**Problem to solve:**
Copy all lines containing the string "else" from the records below.

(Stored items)
****************
(** The keys of [t.set], sorted. *)
Definition modes (t : ModeTracker) : list Z := merge_sort Z.le (map_to_list (set_ t)).*1.
Definition replay_mode (t : ModeTracker) (m : Z) : string :=
  if bool_decide (m ∈ altScreenModes) then ""
  else if m =? 25 then (if mode_on t m then "" else CSI +:+ "?25l")
  else if mode_on t m then dec_mode m "h" else "".
Definition sconcat (l : list string) : string := foldr (λ a b, a +:+ b) "" l.
Definition first_alt (t : ModeTracker) : option Z := snd <$> list_find (λ m, mode_on t m = true) altScreenModes.
Definition Replay (t : ModeTracker) : string :=
  (match first_alt t with Some m => dec_mode m "h" | None => "" end) +:+
  sconcat (map (replay_mode t) (modes t)) +:+
  (if keypad t then String ESC "=" else "") +:+
  sconcat (map (λ flags, CSI +:+ ">" +:+ Itoa flags +:+ "u") (kitty t)) +:+
  (if 0 <? otherKeys t then CSI +:+ ">4;" +:+ Itoa (otherKeys t) +:+ "m" else "").

Example Replay_ex :
  let t := Feed NewModeTracker (CSI +:+ "?1049;2004h" +:+ CSI +:+ "?25l" +:+ CSI +:+ ">1u" +:+ CSI +:+ "=3;2u" +:+ CSI +:+ ">4;2m") in
  Replay t = CSI +:+ "?1049h" +:+ CSI +:+ "?25l" +:+ CSI +:+ "?2004h" +:+ CSI +:+ ">3u" +:+ CSI +:+ ">4;2m".
Proof. by vm_compute. Qed.
(** Changes of one client that keep its part of the invariant. *)
Lemma cinv_close outs cur pend i c : cinv outs cur pend i c → cinv outs cur pend i (close c).
Proof.
  intros [? ? ? ? (l & ? & ? & ?) ? ?]. split; cbn; try done. by exists l.
Qed.
Lemma cinv_phase outs cur pend i c p :
  cinv outs cur pend i c → (p ≠ Reading → c_closed c = true) → cinv outs cur pend i (with_phase p c).
Proof. intros [? ? ? ? (l & ? & ? & ?) ? ?] Hp. split; cbn; try done. by exists l. Qed.
Lemma cinv_leave outs cur pend i c : cinv outs cur pend i c → cinv outs cur pend i (leave c).
Proof. intros H. apply cinv_phase; [by apply cinv_close|done]. Qed.
Lemma cinv_write1 outs cur pend i c ok : cinv outs cur pend i c → cinv outs cur pend i (write1 ok c).
Proof.
  intros Hc. unfold write1. destruct (c_closed c) eqn:Ecl; [done|]. destruct (c_out c) as [|f out] eqn:Eo; [done|].
  destruct Hc as [Ha Hs Hst Hr (l & Hl1 & Hl2 & Hl3) Hk Hp]. specialize (Ha Ecl). rewrite Eo in Ha.
  assert ((if ok then c_sent c ++ [f] else c_sent c) `prefix_of` c_all c) as Hpre.
  { destruct ok; [|done]. rewrite Ha. exists out. by rewrite -app_assoc. }
  case_if.
  - split; cbn; try done. by exists l.
  - apply orb_false_iff in Heqb as [Heqb Hkf]. apply orb_false_iff in Heqb as [Hok _].
    apply negb_false_iff in Hok as ->. split; cbn; try done.
    + intros _. by rewrite Ha -app_assoc.
    + exists l. split_and!; [done|done|]. intros _. by apply Hl3.
    + intros _ Hne. rewrite Eo in Hk. specialize (Hk Ecl Hne). by apply elem_of_cons in Hk as [<-|Hk].
    + intros Hph. rewrite -Ecl. by apply Hp.
Qed.
(** Sending a frame that is not program data. *)
Lemma cinv_send_ctl outs cur pend i c f :
  ¬ is_data f → cinv outs cur pend i c → cinv outs cur pend i (send f c).
Proof.
  intros Hf Hc. unfold send. destruct (c_closed c) eqn:Ecl; [done|].
  case_if; [|by apply cinv_close]. destruct Hc as [Ha Hs Hst Hr (l & Hl1 & Hl2 & Hl3) Hk Hp]. specialize (Ha Ecl).
  split; cbn; try done.
  - intros _. by rewrite Ha app_assoc.
  - by apply prefix_app_r.
  - exists l. split_and!; try done. unfold data. cbn. rewrite filter_app filter_cons filter_nil. case_decide; [done|]. by rewrite app_nil_r.
  - intros H1 H2. apply elem_of_app. left. by apply Hk.
Qed.
(** ... and it is queued or the client is closed. *)
Lemma send_spec f c : c_closed (send f c) = false → f ∈ c_out (send f c).
Proof.
  unfold send. destruct (c_closed c) eqn:E; [congruence|]. case_if; [|done].
  intros _. cbn. apply elem_of_app. right. by constructor.
Qed.

Lemma alter_cases {A} (f : A → A) j (l : list A) i x :
  alter f j l !! i = Some x → (i = j ∧ ∃ y, l !! i = Some y ∧ x = f y) ∨ (i ≠ j ∧ l !! i = Some x).
Proof.
  destruct (decide (i = j)) as [->|Hne].
  - rewrite list_lookup_alter_eq. intros (y & Hy & ->)%fmap_Some. left. eauto.
  - rewrite list_lookup_alter_ne; [auto|congruence].
Qed.
Lemma hinv_upd h i g :
  hinv h → (∀ c, clients h !! i = Some c → cinv (outputs h) (current h) (pending h) i c →
            cinv (outputs h) (current h) (pending h) i (g c)) → hinv (upd h i g).
Proof.
  intros [] Hg. split; cbn; rewrite ?length_alter; try done.
  intros j c [(-> & y & Hy & ->)|[_ Hc]]%alter_cases; auto.
Qed.
Lemma hinv_resize h r c : hinv h → hinv (resize h r c).
Proof. intros []. unfold resize. case_if; by split. Qed.
Lemma hinv_redraw h r c : hinv h → hinv (redraw h r c).
Proof.
  unfold redraw. generalize (redraw_sizes h r c). intros l. revert h.
  induction l as [|s l IH]; intros h Hh; [done|]. cbn. by apply IH, hinv_resize.
Qed.

(** A client stays right while others come and go. *)
Lemma cinv_other outs cur cur' pend i c :
  cur' ≠ Some i → (c_closed c = false → KickedFrame ∈ c_out c) → cinv outs cur pend i c → cinv outs cur' pend i c.
Proof.
  intros Hne Hk [? ? ? ? (l & H1 & H2 & H3) ? ?]. split; try done; [|by intros ? _; apply Hk].
  exists l. split_and!; [done|done|]. intros Hcl. specialize (H3 Hcl). unfold caught_up in *.
  destruct pend as [[j d]|]; [case_bool_decide|]; done.
Qed.

Lemma hinv_attach h hello : hinv h → hinv (attach h hello).
Proof.
  intros Hh. unfold attach. destruct hello as [f|]; [|done]. case_if; [done|].
  destruct (ParseSize (Payload f)) as [[r c]|]; [|done]. destruct (ended h) eqn:Ee; [done|].
  apply hinv_redraw. destruct Hh. split; cbn [modes outputs current ended entry clients pending exiting].
  - done.
  - intros i [= <-]. rewrite length_app. cbn. destruct (current h); rewrite ?length_alter; lia.
  - intros i d Hp. destruct (hi_pend0 _ _ Hp) as [Hlt ?]. split; [|done].
    rewrite length_app. destruct (current h); rewrite ?length_alter; lia.
  - intros _. by rewrite bool_decide_eq_true_2.
  - intros He. specialize (hi_exit0 He). congruence.
  - intros i cl Hi. apply lookup_app_Some in Hi as [Hi|[Hge Hi]].
    + assert (i < length (clients h))%nat as Hlt.
      { apply lookup_lt_Some in Hi. destruct (current h); by rewrite ?length_alter in Hi. }
      assert (cinv (outputs h) (current h) (pending h) i cl ∧ (c_closed cl = false → KickedFrame ∈ c_out cl)) as [Hc Hk].
      { destruct (current h) as [old|] eqn:Eo.
        - apply alter_cases in Hi as [(-> & y & Hy & ->)|[Hne Hi]].
          + split; [|apply send_spec]. apply cinv_send_ctl; [done|by apply hi_clients0].
          + specialize (hi_clients0 _ _ Hi). split; [done|]. intros Hcl. apply (ci_kick _ _ _ _ _ hi_clients0 Hcl). congruence.
        - specialize (hi_clients0 _ _ Hi). split; [done|]. intros Hcl. by apply (ci_kick _ _ _ _ _ hi_clients0 Hcl). }
      apply (cinv_other _ (current h)); [|done|done]. intros [= <-]. lia.
    + assert (i = length (clients h)) as ->.
      { apply lookup_lt_Some in Hi. cbn in Hi. destruct (current h); rewrite ?length_alter in Hge Hi; lia. }
      assert (length (match current h with Some old => alter (send KickedFrame) old (clients h) | None => clients h end) = length (clients h)) as Hl
        by (destruct (current h); by rewrite ?length_alter).
      rewrite Hl Nat.sub_diag in Hi. injection Hi as <-. rewrite hi_modes0.
      fold (replay_frames (feeds (outputs h))). split; cbn; try done.
      * apply prefix_nil.
      * unfold feeds. by rewrite take_ge.
      * exists []. rewrite app_nil_r drop_ge; [|done]. split_and!; [|done|].
        { apply filter_all, replay_frames_data. }
        intros _. unfold caught_up. rewrite drop_ge; [|done]. destruct (pending h) as [[j d]|] eqn:Ep; [|done].
        destruct (decide (j = length (clients h))) as [->|Hj]; [|by rewrite bool_decide_eq_false_2].
        destruct (hi_pend0 _ _ eq_refl) as [Hlt _]. lia.
Qed.

Lemma hinv_pump h d : hinv h → hinv (pump h d).
Proof.
  intros Hh. unfold pump. destruct (ended h) eqn:Ee; [done|]. cbn [orb]. case_bool_decide as Hp; [done|].
  assert (pending h = None) as Hpn by (by apply eq_None_not_Some). destruct Hh.
  split; cbn [modes outputs current ended entry clients pending exiting]; try done.
  - unfold feeds. rewrite foldl_snoc. by rewrite hi_modes0.
  - intros i e Hc. destruct (current h) as [j|] eqn:Ec; [|done]. injection Hc as <- <-. auto.
  - intros _. by apply hi_entry0.
  - intros He. specialize (hi_exit0 He). congruence.
  - intros i c Hc. specialize (hi_clients0 _ _ Hc) as [Ha Hs Hst Hr (l & H1 & H2 & H3) Hk Hph].
    rewrite Hpn in H3. unfold caught_up in H3. split; try done.
    + rewrite length_app. lia.
    + rewrite take_app_le; [done|]. lia.
    + exists l. rewrite drop_app_le; [|lia]. split_and!; [done|by apply prefix_app_r|].
      intros Hcl. unfold caught_up. rewrite drop_app_le; [|lia]. destruct (current h) as [j|]; [|done].
      cbn. destruct (decide (j = i)) as [->|Hj].
      * rewrite bool_decide_eq_true_2; [|done]. by rewrite H3.
      * rewrite bool_decide_eq_false_2; [|done]. congruence.
Qed.

Lemma hinv_pump_send h : hinv h → hinv (pump_send h).
Proof.
  intros Hh. unfold pump_send. destruct (pending h) as [[j d]|] eqn:Ep; [|done]. destruct Hh.
  split; cbn [modes outputs current ended entry clients pending exiting]; rewrite ?length_alter; try done.
  intros i c [(-> & y & Hy & ->)|[Hne Hc]]%alter_cases.
  - specialize (hi_clients0 _ _ Hy) as Hc. destruct Hc as [Ha Hs Hst Hr (l & H1 & H2 & H3) Hk Hph].
    rewrite Ep in H3. unfold caught_up in H3. rewrite bool_decide_eq_true_2 in H3; [|done].
    unfold send. destruct (c_closed y) eqn:Ecl.
    { split; rewrite ?Ecl; try done. exists l. split_and!; try done. }
    specialize (H3 eq_refl). case_if.
    + split; cbn; rewrite ?Ecl; try done.
      * intros _. by rewrite Ha // app_assoc.
      * by apply prefix_app_r.
      * exists (l ++ [d]). rewrite fmap_app app_assoc -H1. split_and!.
        -- unfold data. cbn. rewrite filter_app filter_cons filter_nil. case_decide as Hd; [done|]. by destruct Hd.
        -- by rewrite H3.
        -- intros _ _. done.
      * intros _ Hcur. apply elem_of_app. left. by apply Hk.
    + split; cbn; try done. exists l. by split_and!.
  - specialize (hi_clients0 _ _ Hc) as [Ha Hs Hst Hr (l & H1 & H2 & H3) Hk Hph].
    rewrite Ep in H3. unfold caught_up in H3. rewrite bool_decide_eq_false_2 in H3; [|congruence].
    split; try done. by exists l.
Qed.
****************
**Task response:**
  else if m =? 25 then (if mode_on t m then "" else CSI +:+ "?25l")
  else if mode_on t m then dec_mode m "h" else "".
  (if keypad t then String ESC "=" else "") +:+
  (if 0 <? otherKeys t then CSI +:+ ">4;" +:+ Itoa (otherKeys t) +:+ "m" else "").
  assert ((if ok then c_sent c ++ [f] else c_sent c) `prefix_of` c_all c) as Hpre.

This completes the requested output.